The only other point which arises for
consideration relates to the plaintiff's prayer for a decree for permanent
injunction against the defendants, to restrain them from removing or otherwise
disposing of the articles in regard to which the decree is to be passed. It was
contended on behalf of the appellants that the respondent No. 1 not being in
possession of these properties could not ask for the relief of injunction
without asking for the declaration of its title in respect of them and
possession over them, and in support of this proposition, the following cases
were cited:--Ratnasabhapathi Pillai and Others v. Ramaswami Aiyar(1), Bhramar
Lal Banduri and Others v. Nanda Lal Chowdhuri(2) and Valia Tamburatti v.

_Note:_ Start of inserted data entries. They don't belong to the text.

Lemma frame_turn_of_post (logging : bool) (w0 : World) (o : outcome unit)
  (w : World) :
  post (fun _ => Turn logging w0) (fun _ _ => True) o w ->
  frame_turn logging w0 o w.
Proof.
  intros H ->. simpl in H.
  destruct H as [(new & Ht & Hr)
                | (data & ts & now_s & Hne & Hlen & c & older & Ht & Hr & Hc
                   & Hl & Hi & Hla)].
  - exists new, []. split; [exact Ht |].
    rewrite (picks_events read_block new read_block_rev), Hr.
    split; [reflexivity | split; [simpl; lia |]]. intros Hn. now destruct Hn.
  - exists ((c, EvClock) :: older), data. split; [exact Ht |].
    rewrite (picks_events read_block _ read_block_rev).
    rewrite (picks_events frame_console _ frame_console_rev).
    unfold events_of. rewrite rlogs_log_events.
    rewrite rlogs_push_other by reflexivity.
    unfold picks in *. simpl flat_map. rewrite Hr, Hc, Hl.
    split; [reflexivity | split; [exact Hlen |]]. intros _.
    split; [exists ts; apply rev_involutive |].
    split; [exists now_s; destruct logging;
            [apply rev_involutive | reflexivity] |].
    split; [simpl; exact Hi |]. exists c, older. auto.
Qed.

End FrameFacts.

(** A turn of the loop that finishes makes one read, of at most 16 bytes.
    If the block is not empty the console gets the three lines of its
    record, with the hex and ASCII renderings of exactly that block; the
    log gets the same three lines, stamped to the millisecond, and a
    flush (in the backend always, in the raspberrypi script when a log
    file is open, and else nothing); no idle notice is produced, and the
    turn ends on a clock reading that becomes the last activity. *)
Theorem frame_is_recorded (env : Env) (w0 : World) :
  frame_turn true w0 (fst (Backend.loop_body env w0))
    (snd (Backend.loop_body env w0)) /\
  frame_turn (is_file (log_file w0)) w0
    (fst (RaspberryPi.loop_body env w0))
    (snd (RaspberryPi.loop_body env w0)).
Proof.
  split; apply FrameFacts.frame_turn_of_post.
  - apply (hoare_run _ _ _ _ _ (FrameFacts.backend_frame env w0)
             (FrameFacts.St_start w0)).
  - apply (hoare_run _ _ _ _ _ (FrameFacts.raspberrypi_frame env w0)
             (FrameFacts.St_start w0)).
Qed.

(** One ENQ byte read by the backend loop. *)
Lemma frame_is_recorded_witness :
  fst (Backend.loop_body Frame.answering init_world) = Ok tt /\
  In (EvRead 16 (inl [x05]))
     (history (snd (Backend.loop_body Frame.answering init_world))) /\
  frame_turn true init_world
    (fst (Backend.loop_body Frame.answering init_world))
    (snd (Backend.loop_body Frame.answering init_world)).
Proof.
  split; [vm_compute; reflexivity |].
  split; [vm_compute; repeat first [left; reflexivity | right] |].
  exact (proj1 (frame_is_recorded Frame.answering init_world)).
Defined.

(* ================================================================= *)
(** * The idle notice on console and log: proofs *)

Module IdleFacts.
Import Frame Idle.

Ltac ui := unfold Turn, Clocked, noticed, Still, Framed, Sofar, Begun, picks in *.
Ltac push_rlogs :=
  repeat first
    [ rewrite rlogs_push_log by reflexivity
    | rewrite rlogs_push_other by reflexivity ].
Ltac tidy :=
  wsimpl;
  cbn [flat_map read_block frame_console idle_console app snd fst] in *;
  push_rlogs;
  repeat match goal with
         | H : flat_map _ _ = _ |- _ => rewrite H
         | H : rlogs _ = _ |- _ => rewrite H
         end;
  cbn [app] in *.
Ltac fin9 :=
  lazymatch goal with
  | |- _ /\ _ => split; [fin9 | tidy; fin9]
  | |- exists _, _ => first [congruence | eexists; fin9]
  | |- _ => first [congruence | reflexivity | eassumption | exact I]
  end.
Ltac s9 :=
  intros; clear_stable; ui; wsimpl; open_hyps; subst;
  repeat match goal with
         | H : trace ?w = _ |- _ => rewrite H in *; clear H
         end;
  tidy; rewrite ?app_comm_cons; fin9.

Section Proofs.
Variable env : Env.
Variable w0 : World.

Lemma Begun_start : Begun w0 w0.
Proof. exists []. repeat split. Qed.

Lemma backend_idle_turn :
  hoare (Begun w0) (Backend.loop_body env)
    (fun _ => Turn true w0) (fun _ _ => True).
Proof.
  unfold Backend.loop_body.
  eapply hoare_bind with
    (R := fun data w =>
            match data with
            | [] => Still w0 w
            | _ :: _ => Framed w0 w
            end).
  { hcall ltac:(intros; arrived; cbv beta;
                try match goal with
                    | |- context [firstn ?n ?d] => destruct (firstn n d)
                    end; s9). }
  intros [| b rest]; cbn [nonempty].
  - eapply hoare_bind with (R := fun _ => Still w0);
      [hcall ltac:(intros; arrived; s9) | intros now].
    eapply hoare_bind with (R := fun _ => Still w0);
      [apply hoare_get; auto | intros la].
    destruct (Qlt_le_dec 10 (now - la)).
    + eapply hoare_bind with (R := fun _ => Still w0);
        [hcall ltac:(intros; arrived; s9) | intros ts].
      hnext (Sofar w0 [(wait_msg ts ++ nl)%string] [])
        ltac:(intros; arrived; unfold wait_msg; s9).
      hnext (Sofar w0 [(wait_msg ts ++ nl)%string]
               [EvLogWrite IdleNotice (wait_msg ts ++ nl) None])
        ltac:(intros; arrived; unfold wait_msg; s9).
      hnext (Sofar w0 [(wait_msg ts ++ nl)%string] (noticed true ts))
        ltac:(intros; arrived; s9).
      eapply hoare_bind with (R := Clocked true w0 ts);
        [hcall ltac:(intros; arrived; s9) | intros c].
      apply hoare_modify. intros w Hw. right. right. exists ts, c.
      split; [| reflexivity]. revert Hw. s9.
    + apply hoare_ret. intros w Hw. right. left. exact Hw.
  - eapply hoare_conseq with
      (P' := Framed w0) (N' := fun _ => Framed w0) (X' := fun _ _ => True);
      [hall s9 | auto | intros a w Hw; left; exact Hw | auto].
Qed.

Parvati and others(3). After reading and fully considering those cases, we find
them to be wholly inapplicable to the present case. In the present case, it has
been found that the bricks and other materials have become the property of the
plaintiff, and there can be no legal objection to the granting of an injunction
as prayed.
(1) I.L.R. 33 Mad. 482. (a) I.L.R, 13 Mad,
455, (2) 24 I.C. 199.
572 The, appeal therefore substantially fails
and it is dismissed with costs. But it should be made clear in the decree that
only the building materials such as bricks, tiles and similar articles that
might have been manufactured by the appellants on the demised premises shall
become the property of the respondent No. 1. As for the boilers, engines,
trucks, kilns, rail-way and tram lines, etc., three months' time is given from
the date of this decree to enable the appellants to remove them from the
demised premises.
Appeal dismissed.
Agent for the appellant: Rajinder Narain.
Agent for respondent No. 1: P.K. Bose.